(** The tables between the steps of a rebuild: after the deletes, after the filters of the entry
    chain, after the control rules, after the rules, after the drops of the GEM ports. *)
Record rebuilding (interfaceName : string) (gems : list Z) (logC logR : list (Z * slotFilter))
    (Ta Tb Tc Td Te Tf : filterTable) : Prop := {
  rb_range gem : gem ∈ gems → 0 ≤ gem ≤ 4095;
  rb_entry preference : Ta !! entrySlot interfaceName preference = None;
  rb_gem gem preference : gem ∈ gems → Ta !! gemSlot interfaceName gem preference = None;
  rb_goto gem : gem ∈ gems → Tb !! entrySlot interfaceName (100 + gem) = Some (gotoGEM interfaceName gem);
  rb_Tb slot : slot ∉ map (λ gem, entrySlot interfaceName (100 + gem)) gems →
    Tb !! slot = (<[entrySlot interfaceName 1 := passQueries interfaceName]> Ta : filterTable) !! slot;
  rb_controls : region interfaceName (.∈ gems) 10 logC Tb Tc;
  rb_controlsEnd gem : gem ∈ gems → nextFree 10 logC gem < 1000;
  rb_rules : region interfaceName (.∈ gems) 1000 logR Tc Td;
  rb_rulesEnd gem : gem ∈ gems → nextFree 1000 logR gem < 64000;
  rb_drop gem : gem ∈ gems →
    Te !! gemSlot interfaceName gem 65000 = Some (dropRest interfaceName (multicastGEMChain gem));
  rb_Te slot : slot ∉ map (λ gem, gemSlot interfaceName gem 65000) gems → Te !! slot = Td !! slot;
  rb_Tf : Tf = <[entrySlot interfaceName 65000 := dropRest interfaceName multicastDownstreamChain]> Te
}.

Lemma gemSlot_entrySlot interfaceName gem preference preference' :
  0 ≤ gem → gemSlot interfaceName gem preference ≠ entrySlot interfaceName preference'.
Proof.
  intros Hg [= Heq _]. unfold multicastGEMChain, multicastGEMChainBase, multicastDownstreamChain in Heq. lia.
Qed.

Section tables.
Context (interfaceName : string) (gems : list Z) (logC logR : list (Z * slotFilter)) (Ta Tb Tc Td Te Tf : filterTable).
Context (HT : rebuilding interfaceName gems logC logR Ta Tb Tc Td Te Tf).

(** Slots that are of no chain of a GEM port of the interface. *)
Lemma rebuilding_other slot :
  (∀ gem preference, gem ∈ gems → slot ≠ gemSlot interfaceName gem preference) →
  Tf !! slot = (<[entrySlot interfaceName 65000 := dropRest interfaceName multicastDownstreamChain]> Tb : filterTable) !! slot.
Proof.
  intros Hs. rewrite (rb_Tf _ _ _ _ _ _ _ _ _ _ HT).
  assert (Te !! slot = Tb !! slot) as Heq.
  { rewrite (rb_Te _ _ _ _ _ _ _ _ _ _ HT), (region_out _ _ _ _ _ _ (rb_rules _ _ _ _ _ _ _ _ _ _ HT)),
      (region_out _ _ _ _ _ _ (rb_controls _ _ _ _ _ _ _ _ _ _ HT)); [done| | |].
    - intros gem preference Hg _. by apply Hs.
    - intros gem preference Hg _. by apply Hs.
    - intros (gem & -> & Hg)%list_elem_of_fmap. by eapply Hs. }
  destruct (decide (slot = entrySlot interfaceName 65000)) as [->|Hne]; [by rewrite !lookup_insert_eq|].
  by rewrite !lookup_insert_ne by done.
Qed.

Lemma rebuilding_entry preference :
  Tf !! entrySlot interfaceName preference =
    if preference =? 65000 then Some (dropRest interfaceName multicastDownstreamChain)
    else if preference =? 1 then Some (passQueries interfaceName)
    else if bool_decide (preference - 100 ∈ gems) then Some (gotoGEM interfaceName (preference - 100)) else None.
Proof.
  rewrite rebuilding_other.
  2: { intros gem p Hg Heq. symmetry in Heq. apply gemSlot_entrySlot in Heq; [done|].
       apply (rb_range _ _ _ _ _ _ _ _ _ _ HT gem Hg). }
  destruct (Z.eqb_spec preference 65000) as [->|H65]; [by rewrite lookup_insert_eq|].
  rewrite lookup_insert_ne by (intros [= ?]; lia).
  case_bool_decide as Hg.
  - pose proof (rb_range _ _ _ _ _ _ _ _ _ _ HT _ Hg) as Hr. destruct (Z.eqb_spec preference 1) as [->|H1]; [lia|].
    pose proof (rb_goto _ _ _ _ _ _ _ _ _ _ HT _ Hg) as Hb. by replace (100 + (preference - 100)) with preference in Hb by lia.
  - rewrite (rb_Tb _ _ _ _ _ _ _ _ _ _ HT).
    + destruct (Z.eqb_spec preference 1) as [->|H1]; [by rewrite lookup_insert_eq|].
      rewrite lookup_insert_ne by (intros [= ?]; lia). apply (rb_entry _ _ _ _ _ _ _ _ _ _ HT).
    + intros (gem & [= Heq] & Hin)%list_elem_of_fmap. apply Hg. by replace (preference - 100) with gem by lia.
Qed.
== == ==
Directions: Restate the data word for word.

Your response:
(** The tables between the steps of a rebuild: after the deletes, after the filters of the entry
    chain, after the control rules, after the rules, after the drops of the GEM ports. *)
Record rebuilding (interfaceName : string) (gems : list Z) (logC logR : list (Z * slotFilter))
    (Ta Tb Tc Td Te Tf : filterTable) : Prop := {
  rb_range gem : gem ∈ gems → 0 ≤ gem ≤ 4095;
  rb_entry preference : Ta !! entrySlot interfaceName preference = None;
  rb_gem gem preference : gem ∈ gems → Ta !! gemSlot interfaceName gem preference = None;
  rb_goto gem : gem ∈ gems → Tb !! entrySlot interfaceName (100 + gem) = Some (gotoGEM interfaceName gem);
  rb_Tb slot : slot ∉ map (λ gem, entrySlot interfaceName (100 + gem)) gems →
    Tb !! slot = (<[entrySlot interfaceName 1 := passQueries interfaceName]> Ta : filterTable) !! slot;
  rb_controls : region interfaceName (.∈ gems) 10 logC Tb Tc;
  rb_controlsEnd gem : gem ∈ gems → nextFree 10 logC gem < 1000;
  rb_rules : region interfaceName (.∈ gems) 1000 logR Tc Td;
  rb_rulesEnd gem : gem ∈ gems → nextFree 1000 logR gem < 64000;
  rb_drop gem : gem ∈ gems →
    Te !! gemSlot interfaceName gem 65000 = Some (dropRest interfaceName (multicastGEMChain gem));
  rb_Te slot : slot ∉ map (λ gem, gemSlot interfaceName gem 65000) gems → Te !! slot = Td !! slot;
  rb_Tf : Tf = <[entrySlot interfaceName 65000 := dropRest interfaceName multicastDownstreamChain]> Te
}.

Lemma gemSlot_entrySlot interfaceName gem preference preference' :
  0 ≤ gem → gemSlot interfaceName gem preference ≠ entrySlot interfaceName preference'.
Proof.
  intros Hg [= Heq _]. unfold multicastGEMChain, multicastGEMChainBase, multicastDownstreamChain in Heq. lia.
Qed.

Section tables.
Context (interfaceName : string) (gems : list Z) (logC logR : list (Z * slotFilter)) (Ta Tb Tc Td Te Tf : filterTable).
Context (HT : rebuilding interfaceName gems logC logR Ta Tb Tc Td Te Tf).

(** Slots that are of no chain of a GEM port of the interface. *)
Lemma rebuilding_other slot :
  (∀ gem preference, gem ∈ gems → slot ≠ gemSlot interfaceName gem preference) →
  Tf !! slot = (<[entrySlot interfaceName 65000 := dropRest interfaceName multicastDownstreamChain]> Tb : filterTable) !! slot.
Proof.
  intros Hs. rewrite (rb_Tf _ _ _ _ _ _ _ _ _ _ HT).
  assert (Te !! slot = Tb !! slot) as Heq.
  { rewrite (rb_Te _ _ _ _ _ _ _ _ _ _ HT), (region_out _ _ _ _ _ _ (rb_rules _ _ _ _ _ _ _ _ _ _ HT)),
      (region_out _ _ _ _ _ _ (rb_controls _ _ _ _ _ _ _ _ _ _ HT)); [done| | |].
    - intros gem preference Hg _. by apply Hs.
    - intros gem preference Hg _. by apply Hs.
    - intros (gem & -> & Hg)%list_elem_of_fmap. by eapply Hs. }
  destruct (decide (slot = entrySlot interfaceName 65000)) as [->|Hne]; [by rewrite !lookup_insert_eq|].
  by rewrite !lookup_insert_ne by done.
Qed.

Lemma rebuilding_entry preference :
  Tf !! entrySlot interfaceName preference =
    if preference =? 65000 then Some (dropRest interfaceName multicastDownstreamChain)
    else if preference =? 1 then Some (passQueries interfaceName)
    else if bool_decide (preference - 100 ∈ gems) then Some (gotoGEM interfaceName (preference - 100)) else None.
Proof.
  rewrite rebuilding_other.
  2: { intros gem p Hg Heq. symmetry in Heq. apply gemSlot_entrySlot in Heq; [done|].
       apply (rb_range _ _ _ _ _ _ _ _ _ _ HT gem Hg). }
  destruct (Z.eqb_spec preference 65000) as [->|H65]; [by rewrite lookup_insert_eq|].
  rewrite lookup_insert_ne by (intros [= ?]; lia).
  case_bool_decide as Hg.
  - pose proof (rb_range _ _ _ _ _ _ _ _ _ _ HT _ Hg) as Hr. destruct (Z.eqb_spec preference 1) as [->|H1]; [lia|].
    pose proof (rb_goto _ _ _ _ _ _ _ _ _ _ HT _ Hg) as Hb. by replace (100 + (preference - 100)) with preference in Hb by lia.
  - rewrite (rb_Tb _ _ _ _ _ _ _ _ _ _ HT).
    + destruct (Z.eqb_spec preference 1) as [->|H1]; [by rewrite lookup_insert_eq|].
      rewrite lookup_insert_ne by (intros [= ?]; lia). apply (rb_entry _ _ _ _ _ _ _ _ _ _ HT).
    + intros (gem & [= Heq] & Hin)%list_elem_of_fmap. apply Hg. by replace (preference - 100) with gem by lia.
Qed.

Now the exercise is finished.